Y llegó la modernidad
En 1950 inició la construcción del Edificio Central de la Universidad de Guanajuato. Para tal efecto usaron fondos del erario estatal. El gobernador era José Aguilar y Maya, el que era llamado “Gordo Villalpando” por Jorge Ibargüengoitia en Estas ruinas que ves. El rector era Antonio Torres Gómez.
Para febrero de 1952 fue concluida la primera fase de la construcción: la escalinata y el Auditorio General. El resto del edificio estaría concluido en agosto de 1955. Ya para entonces “La lucha por la vida” era sólo recuerdo.

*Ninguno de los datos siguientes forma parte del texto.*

(* ===== verification/Clients.v ===== *)
(** The client a peer id names ([utils/bittorrent/peer_id.go]), the label of
    the announce metrics.

    The patterns are data; the regular-expression engine is a class, whose law
    is its documented rule: of the ways to match, the first in the order that
    prefers longer repetitions. *)
From Stdlib Require Import ZArith Lia Bool Strings.String.
From stdpp Require Import base strings list.
From S2P Require Import Prelude GoStd.
Set Default Proof Using "Type*".
Local Open Scope Z_scope.

(** An anchored pattern: character classes, each with the least and the greatest
    number of repetitions. *)
Record atom := mkAtom { a_class : bytes → bool; a_min : nat; a_max : option nat }.
Definition pattern := list atom.

Definition one_byte (f : Z → bool) (c : bytes) : bool := match c with [b] => f (Z_of_byte b) | _ => false end.
Definition is_char (s : string) : atom := mkAtom (fun c => bool_decide (c = bytes_of_string s)) 1 (Some 1%nat).
Definition digit : bytes → bool := one_byte (fun z => (48 <=? z) && (z <=? 57)).
Definition letter : bytes → bool := one_byte (fun z => ((65 <=? z) && (z <=? 90)) || ((97 <=? z) && (z <=? 122))).
Definition not_dash (c : bytes) : bool := negb (bool_decide (c = bytes_of_string "-")).

Definition commonClients : pattern := [is_char "-"; mkAtom not_dash 6 (Some 6%nat); is_char "-"].
Definition btSpritClients : pattern := [is_char "-"; mkAtom letter 1 None; mkAtom digit 1 (Some 4%nat)].
Definition aria2Clients : pattern :=
  [is_char "A"; is_char "2"; is_char "-"; mkAtom digit 1 None; is_char "-"; mkAtom digit 1 None; is_char "-";
   mkAtom digit 1 None; is_char "-"].
Definition mgClients : pattern :=
  [is_char "M"; is_char "G"; is_char "-"; mkAtom digit 1 None; is_char "."; mkAtom digit 1 None; is_char ".";
   mkAtom digit 1 (Some 4%nat)].
Definition middleDash : pattern := [mkAtom letter 1 None; mkAtom digit 1 None; is_char "-"].

Section Matching.
(** The length of the first character of a text, if there is one. *)
Context (char_len : bytes → option nat).

(** The lengths of the first [n] = 0, 1, .. characters of the class, at most [fuel] of them. *)
Fixpoint repeats (fuel : nat) (a : atom) (s : bytes) : list nat :=
  0%nat :: match fuel with
  | O => []
  | S fuel =>
      match char_len s with
      | Some n => if a_class a (take n s) then map (Nat.add n) (repeats fuel a (drop n s)) else []
      | None => []
      end
  end.
(** The lengths of the matches at the start of [s], in the order of preference. *)
Fixpoint matches (p : pattern) (s : bytes) : list nat :=
  match p with
  | [] => [0%nat]
  | a :: p =>
      let ns := drop (a_min a) (repeats (default (length s) (a_max a)) a s) in
      flat_map (fun n => map (Nat.add n) (matches p (drop n s))) (rev ns)
  end.
End Matching.

Class Regexp := {
  rx_char : bytes → option nat;
  rx_FindString : pattern → bytes → option bytes;
}.
Class RegexpLaws `{!Regexp} := {
  rx_ascii b s : Z_of_byte b < 128 → rx_char (b :: s) = Some 1%nat;
  rx_first p s : rx_FindString p s = (fun n => take n s) <$> head (matches rx_char p s);
}.

(** [strings.TrimFunc] with the characters beyond ASCII: their bytes, and no
    others, are above 127. *)
Fixpoint trim_left (s : bytes) : bytes :=
  match s with [] => [] | b :: s' => if 127 <? Z_of_byte b then trim_left s' else s end.
Definition TrimNonASCII (s : bytes) : bytes := rev (trim_left (rev (trim_left s))).
Definition HasPrefix (s prefix : bytes) : bool := bool_decide (take (length prefix) s = prefix).
(** [m[:len(m)-1]] *)
Definition cut_last (m : bytes) : bytes := take (length m - 1) m.

Section Parse.
Context `{Regexp}.

Definition ParsePeerID (peerIdRaw : string) : string :=
  let peerId := TrimNonASCII (bytes_of_string peerIdRaw) in
  let has s := HasPrefix peerId (bytes_of_string s) in
  if has "-XL0019"%string then "-XL0019"
  else if has "-FD51"%string then "-FD51"
  else
    match rx_FindString commonClients peerId with
    | Some common => string_of_bytes (cut_last common)
    | None =>
        match rx_FindString btSpritClients peerId with
        | Some btSprit => string_of_bytes btSprit
        | None =>
            match rx_FindString mgClients peerId with
            | Some mg => string_of_bytes mg
            | None =>
                match rx_FindString aria2Clients peerId with
                | Some aria2 => string_of_bytes (cut_last aria2)
                | None =>
                    match rx_FindString middleDash peerId with
                    | Some middle => string_of_bytes (cut_last middle)
                    | None =>
                        if has "FD6"%string then "FD6"
                        else if has "12BS"%string then "12BS"
                        else "unknown"
                    end
                end
            end
        end
    end.

(** Every label but "unknown" is the beginning of the trimmed peer id. *)
Lemma HasPrefix_of s p : HasPrefix s p = true → p `prefix_of` s.
Proof using Type. unfold HasPrefix. rewrite bool_decide_eq_true. intros <-. exists (drop (length p) s). by rewrite take_drop. Qed.

Lemma FindString_prefix `{!RegexpLaws} p s m : rx_FindString p s = Some m → m `prefix_of` s.
Proof. rewrite rx_first. intros (n & _ & ->)%fmap_Some. exists (drop n s). by rewrite take_drop. Qed.

Lemma cut_last_prefix m s : m `prefix_of` s → cut_last m `prefix_of` s.
Proof using Type. intros [k ->]. exists (drop (length m - 1) m ++ k). unfold cut_last. by rewrite app_assoc, take_drop. Qed.

Lemma label_is_prefix `{!RegexpLaws} id :
  ParsePeerID id = "unknown"%string ∨ bytes_of_string (ParsePeerID id) `prefix_of` TrimNonASCII (bytes_of_string id).
Proof.
  unfold ParsePeerID. set (s := TrimNonASCII _).
  repeat match goal with
  | |- context [if HasPrefix s ?p then _ else _] => destruct (HasPrefix s p) eqn:?; [right; by apply HasPrefix_of|]
  | |- context [match rx_FindString ?p s with Some _ => _ | None => _ end] =>
      destruct (rx_FindString p s) eqn:?; [right; rewrite bytes_of_string_of_bytes; eauto using cut_last_prefix, FindString_prefix|]
  end.
  by left.
Qed.
End Parse.

(** An engine that follows the rule; characters are UTF-8 sequences by their
    first byte, and a byte that starts none is no character. *)
Definition sample_char (s : bytes) : option nat :=
  match s with
  | [] => None
  | b :: _ =>
      let z := Z_of_byte b in
      let n := if z <? 128 then 1%nat else if z <? 194 then 0%nat else if z <? 224 then 2%nat else if z <? 240 then 3%nat
               else if z <? 245 then 4%nat else 0%nat in
      if ((0 <? n) && (n <=? length s))%nat then Some n else None
  end.
#[export] Instance sample_regexp : Regexp := {|
  rx_char := sample_char; rx_FindString p s := (fun n => take n s) <$> head (matches sample_char p s) |}.
#[export] Instance sample_regexp_laws : RegexpLaws.
Proof.
  split; [|done]. intros b s Hb. cbn. by rewrite (proj2 (Z.ltb_lt _ _) Hb).
Qed.

(** The cases of [peer_id_test.go] in ASCII. *)
Example ParsePeerID_tests :
  map ParsePeerID ["-qB452B-w(33PK*XDMdD"; "-SP3604ndasgasgwegaeg"; "-SP36041dasgasgwegaeg"; "-SP3605]-adsgasew";
    "-UW140Jdgaegeagsgwes"; "qB452B-w(33PK*XDMdD"; "qB452B"; "A2-1-35-0-abc"; "TIX0332-77wfm2rcxovo";
    "FD68Ki0o~Jd0mWb(GCY5"; "-FD51]x-FdrWCsIvJAk4"; "12BSx"; "MG-3.01.43194l*c0n8."; "-qB5040-aDF2_bJ-PlEs"; "-XL0019-x"]%string
  = ["-qB452B"; "-SP3604"; "-SP3604"; "-SP3605"; "-UW140"; "unknown"; "unknown"; "A2-1-35-0"; "TIX0332";
     "FD6"; "-FD51"; "12BS"; "MG-3.01.4319"; "-qB5040"; "-XL0019"]%string.
Proof. vm_compute. reflexivity. Qed.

El Edificio Central fue construido a partir del inmueble que ocupaba el Colegio del Estado y que se fundó sobre la antigua casa de la benefactora Doña Josefa Teresa de Busto y Moya. Previamente se había expandido al patio del antiguo oratorio de la Compañía de Jesús y fue ampliado hasta donde comienza la subida de la Calzada de Guadalupe. En ese proceso, espacios como la capilla del otrora hospital de Indios Mexicanos, fue convertido en el Salón del Consejo Universitario.
El nuevo edificio, proyectado por el arquitecto Vicente Urquiaga y Rivas, es una atrevida propuesta ecléctica en la que se conjugan elementos de diverso estilo como el toscano, el barroco y el renacentista. Su escalinata de 68 peldaños conduce al magno auditorio, en cuya fachada es posible apreciar el escudo de la Universidad de Guanajuato, una ventana mixtilínea que semeja un rosetón, así como cinco ventanillas, también mixtilíneas, que de lejos recuerdan a las celdas del panal con el que se identifica la labor universitaria. En todo el conjunto predomina la cantera verde y morada, completamente característica de la geología capitalina.
Las casas que a la postre serían derribadas fueron adquiridas en 1946, durante la primera gestión de Armando Olivares Carrillo como Rector de la recién formalizada Universidad de Guanajuato.
A partir del 20 de agosto de 1955, el nuevo edificio comenzó a distinguir el paisaje de la ciudad visto desde el mirador del Pípila. La magnificencia de su cantera verde quedó por encima de esa cantina pueblerina en donde convivían estudiantes de un colegio que fue primero hospicio.
Quizá hasta ahí llegue el ánima del padre Marcelo Mangas de la Ira, quien con su tenacidad no dejó morir al Real Colegio de la Purísima Concepción, mientras la mirada adusta y de reproche de doña Teresa de Busto y Moya observa desde el balcón.
Ánimas, que no amanezca, y que en ese más allá den botana y haya rocola.